Vaccines at the IAS Conference
New HIV vaccine science will be featured throughout the conference. Mark Feinberg will join Anthony Fauci, Director of the National Institute of Allergy and Infectious Diseases, and Rogier Sanders, Professor of Virology at the Academic Medical Center in Amsterdam, for “Future Perfect: Opportunities and Obstacles for HIV Vaccines.” Sponsored by the Global HIV Vaccine Enterprise, this session takes place on Sunday, July 23 at 5 p.m. Feinberg’s talk, “Next generation recombinant viral-vectored HIV vaccine candidates,” is scheduled to begin at 5:30 p.m. Devin Sok, Program Director, Antibody Discovery and Development at IAVI’s Neutralizing Antibody Center, will discuss new research published in Nature on the elicitation of broadly neutralizing antibodies by immunization in cows on Monday, July 24 at 5:15 p.m. Sok and his team were able to elicit HIV-blocking antibodies in cows in a matter of weeks – a process that can take years in humans.

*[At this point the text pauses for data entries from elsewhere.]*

Lemma denormalize_ok r :
  limbs_ok r -> len r = n ->
  exists r', denormalize sn n nb r = Some r' /\ limbs_ok r' /\ len r' = n /\
    val r' = lv (limb sn) n / 2 ^ nb.
Proof.
  intros Hr Hlr. unfold denormalize. rewrite (proj2 (Z.ltb_lt _ _)) by lia.
  destruct (for_up (fun d r => limbs_ok r /\ len r = n /\
      2 ^ nb * lv (limb r) d + limb sn 0 mod 2 ^ nb
        = lv (limb sn) d + limb sn d mod 2 ^ nb * B ^ Z.of_nat d)
    (denormalize_round sn nb) 0 (n - 1) r) as (r1 & -> & Hok & Hl & Hv).
  - split; [done|]. split; [done|]. cbn. lia.
  - intros d r0 Hd (Hok & Hl & Hv). unfold denormalize_round. rewrite !get_limb by lia.
    cbn [mbind option_bind]. destruct (shifted_limb (limb sn d) (limb sn (d + 1))) as (v & -> & Hb & E); [apply Hsn..|].
    destruct (set_limb_ok r0 d v) as (r' & -> & Hl' & Hok' & Hi & Ho); [lia | done | done |].
    exists r'. split; [done|]. split; [done|]. split; [lia|].
    rewrite (Nat.add_1_r d) in E. cbn [Nat.add lv].
    rewrite (lv_ext (limb r') (limb r0)), Hi, B_pow_S by (intros; apply Ho; lia). nia.
  - cbn [mbind option_bind]. rewrite Nat.add_0_l in Hv. rewrite get_limb by lia. cbn [mbind option_bind].
    pose proof (Hsn (n - 1)%nat). rewrite Z.shiftr_div_pow2 by lia.
    pose proof (Z.pow_pos_nonneg 2 nb ltac:(lia) ltac:(lia)).
    pose proof (Z.div_mod (limb sn (n - 1)) (2 ^ nb) ltac:(lia)) as Hdm.
    assert (0 <= limb sn (n - 1) / 2 ^ nb < B).
    { split; [apply Z.div_pos; lia|]. apply Z.div_lt_upper_bound; nia. }
    destruct (set_limb_ok r1 (n - 1) (limb sn (n - 1) / 2 ^ nb)) as (r' & -> & Hl' & Hok' & Hi & Ho);
      [lia | done | done |].
    exists r'. split; [done|]. split; [done|]. split; [lia|].
    apply (Z.div_unique _ _ _ (limb sn 0 mod 2 ^ nb)); [left; apply Z.mod_pos_bound; lia|].
    rewrite val_lv, Hl', Hl. replace n with (S (n - 1)) by lia. cbn [lv].
    replace (S (n - 1)) with n by lia.
    rewrite (lv_ext (limb r') (limb r1)), Hi by (intros; apply Ho; lia). nia.
Qed.

End denormalize.

(** * The division *)

Lemma msb_limb x : (0 < len x)%nat -> msb x = Some (limb x (len x - 1)).
Proof.
  intros Hx. unfold msb. rewrite limb_reverse, reverse_lookup by (unfold len in *; lia).
  replace (length (digits x) - S (len x - 1))%nat with 0%nat by (unfold len in *; lia).
  by destruct x as [[|d l]]; [cbn in Hx; lia|].
Qed.

Lemma normalizer_bits om :
  0 < om < B ->
  0 <= leading_zeros om < 32 /\ B <= 2 * (om * 2 ^ leading_zeros om) /\
  (om + 1) * 2 ^ leading_zeros om <= B.
Proof.
  intros Hom. unfold leading_zeros. pose proof (Z.log2_spec om ltac:(lia)) as [Hlo Hhi].
  pose proof (Z.log2_nonneg om).
  assert (Z.log2 om < 32) by (apply Z.log2_lt_pow2; unfold B in *; lia).
  split; [lia|]. set (l := Z.log2 om) in *.
  pose proof (Z.pow_pos_nonneg 2 (31 - l) ltac:(lia) ltac:(lia)).
  assert (E1 : 2 ^ l * 2 ^ (31 - l) = 2 ^ 31) by (rewrite <- Z.pow_add_r by lia; f_equal; lia).
  assert (E2 : 2 ^ Z.succ l * 2 ^ (31 - l) = 2 ^ 32) by (rewrite <- Z.pow_add_r by lia; f_equal; lia).
  change B with (2 ^ 32). split; [change (2 ^ 32) with (2 * 2 ^ 31)|]; nia.
Qed.

Lemma val_top x :
  limbs_ok x -> (0 < len x)%nat ->
  limb x (len x - 1) * B ^ Z.of_nat (len x - 1) <= val x
    < (limb x (len x - 1) + 1) * B ^ Z.of_nat (len x - 1).
Proof.
  intros Hx Hn. rewrite val_lv. destruct (len x) as [|n]; [lia|]. rewrite Nat.sub_1_r. cbn [lv pred].
  assert (0 <= lv (limb x) n < B ^ Z.of_nat n) by (apply lv_bound; intros; apply Hx). lia.
Qed.

Lemma from_single_ok a :
  in_range 32 a -> limbs_ok (from_single a) /\ len (from_single a) = 1%nat /\ val (from_single a) = a.
Proof.
  intros Ha. split; [apply big_limbs_ok; by constructor|]. split; [done|]. unfold val. cbn. lia.
Qed.

(** Step D1: the divisor keeps its length, and its top bit is set. *)
Lemma normalize_divisor other nb :
  limbs_ok other -> (2 <= len other)%nat -> limb other (len other - 1) <> 0 ->
  nb = leading_zeros (limb other (len other - 1)) ->
  exists on, mul other (from_single (2 ^ nb)) = Some on /\ limbs_ok (lstrip on) /\
    len (lstrip on) = len other /\ val (lstrip on) = val other * 2 ^ nb /\
    B ^ Z.of_nat (len other) <= 2 * val (lstrip on).
Proof.
  intros Ho Hn H0 ->. set (n := len other) in *. set (om := limb other (n - 1)) in *.
  pose proof (Ho (n - 1)%nat) as Hom. fold om in Hom.
  destruct (normalizer_bits om ltac:(lia)) as (Hnb & Hb1 & Hb2).
  pose proof (Z.pow_pos_nonneg 2 (leading_zeros om) ltac:(lia) ltac:(lia)).
  destruct (from_single_ok (2 ^ leading_zeros om)) as (Hfo & Hfl & Hfv).
  { unfold in_range. change B with (2 ^ 32) in *. nia. }
  destruct (mul_ok other _ Ho Hfo) as (on & -> & Hok & Hl & Hv). rewrite Hfl, Hfv in *. fold n in Hl.
  destruct (lstrip_ok on (limbs_big_ok on Hok) ltac:(lia)) as (Hsok & Hsv & Hsl & Hlead).
  pose proof (val_top other Ho ltac:(lia)) as [Ht1 Ht2]. fold n om in Ht1, Ht2.
  pose proof (B_pow_pos (n - 1)).
  assert (En : B ^ Z.of_nat n = B * B ^ Z.of_nat (n - 1)) by (rewrite <- B_pow_S; do 2 f_equal; lia).
  assert (Hlo : B ^ Z.of_nat n <= 2 * val on) by (rewrite En, Hv; nia).
  assert (Hhi : val on < B ^ Z.of_nat n) by (rewrite En, Hv; nia).
  exists on. split; [done|]. split; [by apply big_limbs_ok|]. rewrite Hsv.
  split; [| split; [done | done]].
  pose proof (val_bound _ (big_limbs_ok _ Hsok)) as Hvb. rewrite Hsv in Hvb.
  destruct (lt_eq_lt_dec (len (lstrip on)) n) as [[Hlt|]|Hgt]; [exfalso | done | exfalso].
  - assert (B ^ Z.of_nat (len (lstrip on)) <= B ^ Z.of_nat (n - 1)) by (apply Z.pow_le_mono_r; [done | lia]).
    rewrite En in Hlo. unfold B at 1 in Hlo. lia.
  - destruct Hlead as [|Hlead]; [lia|].
    replace (len (lstrip on) - 1)%nat with n in Hlead by lia. lia.
Qed.

(** Dividing both numbers by the normaliser. *)
Lemma unnormalize vx vo p vq vs :
  0 < p -> 0 < vo -> vq * (vo * p) + vs = vx * p -> 0 <= vs < vo * p ->
  vq = vx / vo /\ vs = vx mod vo * p.
Proof.
  intros Hp Ho E Hs. assert (vs = (vx - vq * vo) * p) as -> by lia.
  assert (0 <= vx - vq * vo < vo) by nia.
  assert (vq = vx / vo) as <- by (apply (Z.div_unique _ _ _ (vx - vq * vo)); lia).
  split; [done|]. f_equal. apply (Z.mod_unique _ _ vq); lia.
Qed.

(** The remainder step, after the rounds *)
Lemma remainder_ok sn n nb R :
  limbs_ok sn -> (2 <= n <= len sn)%nat -> 0 <= nb < 32 ->
  val sn = R * 2 ^ nb -> val sn < B ^ Z.of_nat n ->
  exists r, denormalize sn n nb (with_capacity n) = Some r /\ limbs_ok r /\ val r = R.
Proof.
  intros Hsn Hn Hnb Hv Hlt. destruct (Z.lt_ge_cases 0 nb).
  - destruct (denormalize_ok sn n nb Hsn ltac:(lia) ltac:(lia) ltac:(lia) (with_capacity n))
      as (r & -> & Hok & _ & Hr); [apply with_capacity_ok | rewrite len_with_capacity; lia |].
    exists r. split; [done|]. split; [done|]. rewrite Hr, lv_mod by done.
    rewrite Z.mod_small by (split; [apply val_bound, Hsn | done]). rewrite Hv. apply Z.div_mul. pose proof (Z.pow_pos_nonneg 2 nb). lia.
  - replace nb with 0 in * by lia. exists sn. split; [done|]. split; [done|]. cbn in Hv. lia.
Qed.

Section top.
Context (x other : BigUint) (Hx : limbs_ok x) (Ho : limbs_ok other).
Context (Hn : (2 <= len other)%nat) (Hnx : (len other < len x)%nat).
Context (Hmx : limb x (len x - 1) <> 0) (Hmo : limb other (len other - 1) <> 0).

Let n := len other.
Let m := (len x - n)%nat.
Let nb := leading_zeros (limb other (n - 1)).

Lemma nb_bounds : 0 <= nb < 32 /\ 0 < 2 ^ nb /\ 2 * 2 ^ nb <= B /\ 0 < val other.
Proof.
  pose proof (Ho (n - 1)%nat) as Hom. fold n in Hmo.
  destruct (normalizer_bits (limb other (n - 1))) as (Hnb & _ & Hb); [lia|]. fold nb in Hnb, Hb.
  pose proof (Z.pow_pos_nonneg 2 nb ltac:(lia) ltac:(lia)).
  pose proof (val_top other Ho ltac:(lia)) as [Ht _]. pose proof (B_pow_pos (len other - 1)).
  fold n in Ht. split; [done|]. split; [done|]. split; [nia|]. fold n in H0. nia.
Qed.

(** The rounds on the normalised numbers *)
Lemma rounds_normalized on :
  limbs_ok on -> len on = n -> val on = val other * 2 ^ nb ->
  B ^ Z.of_nat n <= 2 * val on ->
  exists sn0 sn q, mul x (from_single (2 ^ nb)) = Some sn0 /\
    for_loop (rev (seq 0 (m + 1))) (div_step on n) (lpad sn0 (n + m + 1), with_capacity (m + 1))
      = Some (sn, q) /\
    limbs_ok sn /\ len sn = (n + m + 1)%nat /\ limbs_ok q /\ len q = (m + 1)%nat /\
    val q = val x / val other /\ val sn = val x mod val other * 2 ^ nb /\ val sn < B ^ Z.of_nat n.
Proof.
  intros Hon Hl Hv Hnorm. destruct nb_bounds as (Hnb & Hp & Hpb & Hvo).
  destruct (from_single_ok (2 ^ nb)) as (Hfo & Hfl & Hfv); [unfold in_range, B in *; lia|].
  destruct (mul_ok x _ Hx Hfo) as (sn0 & -> & Hok0 & Hl0 & Hv0). rewrite Hfl, Hfv in *.
  destruct (lpad_ok sn0 (n + m + 1) (limbs_big_ok _ Hok0)) as (Hpo & Hpv & Hpl).
  pose proof (val_bound x Hx) as Hxb. assert (Elx : len x = (n + m)%nat) by (unfold m, n; lia).
  rewrite Elx, B_pow_add in Hxb. pose proof (B_pow_pos n). pose proof (B_pow_pos m).
  destruct (rounds_ok on n m Hon Hn Hl Hnorm (lpad sn0 (n + m + 1)))
    as (sn & q & E & Hsok & Hsl & Hqok & Hql & HN & Hlt).
  { by apply big_limbs_ok. } { rewrite Hpl. lia. }
  { rewrite Hpv, Hv0, Nat.add_1_r, B_pow_S.
    apply Z.lt_le_trans with (B ^ Z.of_nat n * B ^ Z.of_nat m * 2 ^ nb); [nia|].
    apply Z.le_trans with (2 * val on * B ^ Z.of_nat m * 2 ^ nb).
    { do 2 (apply Z.mul_le_mono_nonneg_r; [lia|]). done. }
    replace (2 * val on * _ * _) with (val on * B ^ Z.of_nat m * (2 * 2 ^ nb)) by ring.
    replace (val on * (_ * _)) with (val on * B ^ Z.of_nat m * B) by ring.
    apply Z.mul_le_mono_nonneg_l; [nia | done]. }
  rewrite Hpv, Hv0, Hv in *. pose proof (val_bound sn Hsok) as Hsb.
  destruct (unnormalize (val x) (val other) (2 ^ nb) (val q) (val sn)) as [Hq Hs]; try done; [lia|].
  exists sn0, sn, q. split; [done|]. split; [done|]. do 6 (split; [done|]).
  pose proof (val_bound on Hon). rewrite Hl, Hv in *. lia.
Qed.

Lemma div_ok rem :
  exists q r, div x other rem = Some (Some (q, r)) /\ limbs_ok q /\ limbs_ok r /\
    len q = (len x - len other + 1)%nat /\ val q = val x / val other /\
    val r = if rem : bool then val x mod val other else 0.
Proof.
  unfold div. rewrite (proj2 (Nat.leb_gt _ _)), !msb_limb by lia. cbn [mbind option_bind].
  rewrite !(proj2 (Z.eqb_neq _ _)), (proj2 (Nat.leb_gt _ _)) by (done || lia). cbn [orb].
  destruct nb_bounds as (Hnb & Hp & Hpb & Hvo). fold n. fold nb. fold m.
  rewrite wrap32 by lia.
  destruct (normalize_divisor other _ Ho Hn Hmo eq_refl) as (on & Eon & Honok & Honl & Honv & Hnorm).
  fold n in Eon, Honv. fold nb in Eon, Honv.
  destruct (rounds_normalized (lstrip on)) as (sn0 & sn & q & -> & E & Hsok & Hsl & Hqok & Hql & Hq & Hs & Hlt);
    try done. cbn [mbind option_bind]. rewrite Eon. cbn [mbind option_bind]. rewrite E.
  cbn [mbind option_bind]. destruct rem.
  - destruct (remainder_ok sn n nb (val x mod val other)) as (r & -> & Hrok & Hr); try done; [unfold n; lia|].
    by exists q, r.
  - exists q, (with_capacity n). do 2 (split; [done|]). split; [apply with_capacity_ok|].
    split; [done|]. split; [done|]. rewrite val_lv. apply lv_zero. intros. apply limb_with_capacity.
Qed.

End top.

(** * Theorems *)

(** The documented conditions of the division: a divisor of at least two limbs, shorter than
    the dividend, and no leading zero limbs. *)
Definition divisible (x other : BigUint) : bool :=
  (1 <? len other)%nat && (len other <? len x)%nat &&
  negb (limb other (len other - 1) =? 0) && negb (limb x (len x - 1) =? 0).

In addition, Robin Shattock, Professor in the Department of Medicine at Imperial College London, and Tomáš Hanke, professor of Vaccine Immunology at the University of Oxford, will join the expert panel on Translational Vaccinology on Monday, July 24 at 11 a.m. featuring Hanneke Schuitemaker of Janssen Vaccines & Prevention. Schuitemaker will share progress in antibody-mediated preventive vaccine strategies. Shattock directs the European HIV Vaccine Initiative. Hanke leads a new Europe – Africa consortium on the development of a new conserved mosaic vaccine candidate. Finally, the European HIV Vaccine Alliance, led by Yves Levy, CEO of INSERM, and by Giuseppe Pantaleo of the University of Lausanne, will host a symposium, Non-ARV Based Interventions to Combat HIV/AIDS: New Insights and Initiatives, on Sunday at 12:30 p.m.
New Coalition Builds a Roadmap
On Tuesday, July 25, the Conference will host the formal launch of the End AIDS Coalition, an international effort spearheaded by UN Global AIDS Ambassador Kenneth Cole. A founding member of the Coalition, IAVI is helping to galvanize the global health community to identify the specific steps needed to end this epidemic by 2030.
“I’ve witnessed so much energy, so much passion, and so much progress over HIV in the last several years,” said Cole, whose pioneering leadership in HIV/AIDS advocacy extends from the epidemic’s earliest years through the creation of this first-of-its-kind, multi-sector coalition. “With increasing populations among the most vulnerable populations worldwide, the stakes have never been this high. The End AIDS Coalition must leverage worldwide expertise and create a plan for ending the epidemic once and for all.”
Participants in the Coalition launch include Ambassador Deborah Birx, US Global AIDS Coordinator; Marjike Wijnroks, Interim Director of the Global Fund to Fight AIDS, Tuberculosis and Malaria; and Jake Glaser, the son of long-time activist Paul Michael Glaser and his late wife Elizabeth Glaser.
For IAVI, the collaboration behind the End AIDS Coalition validates a long-held understanding about process by which science will arrive at an AIDS vaccine.
“Though basic biomedical research is integral to vaccine discovery, no researcher on earth thinks science can do it alone,” said Feinberg. “An effective AIDS vaccine will be the result of collaboration and cooperation by community members, policymakers, social and behavioral scientists, clinicians, and people living with HIV.”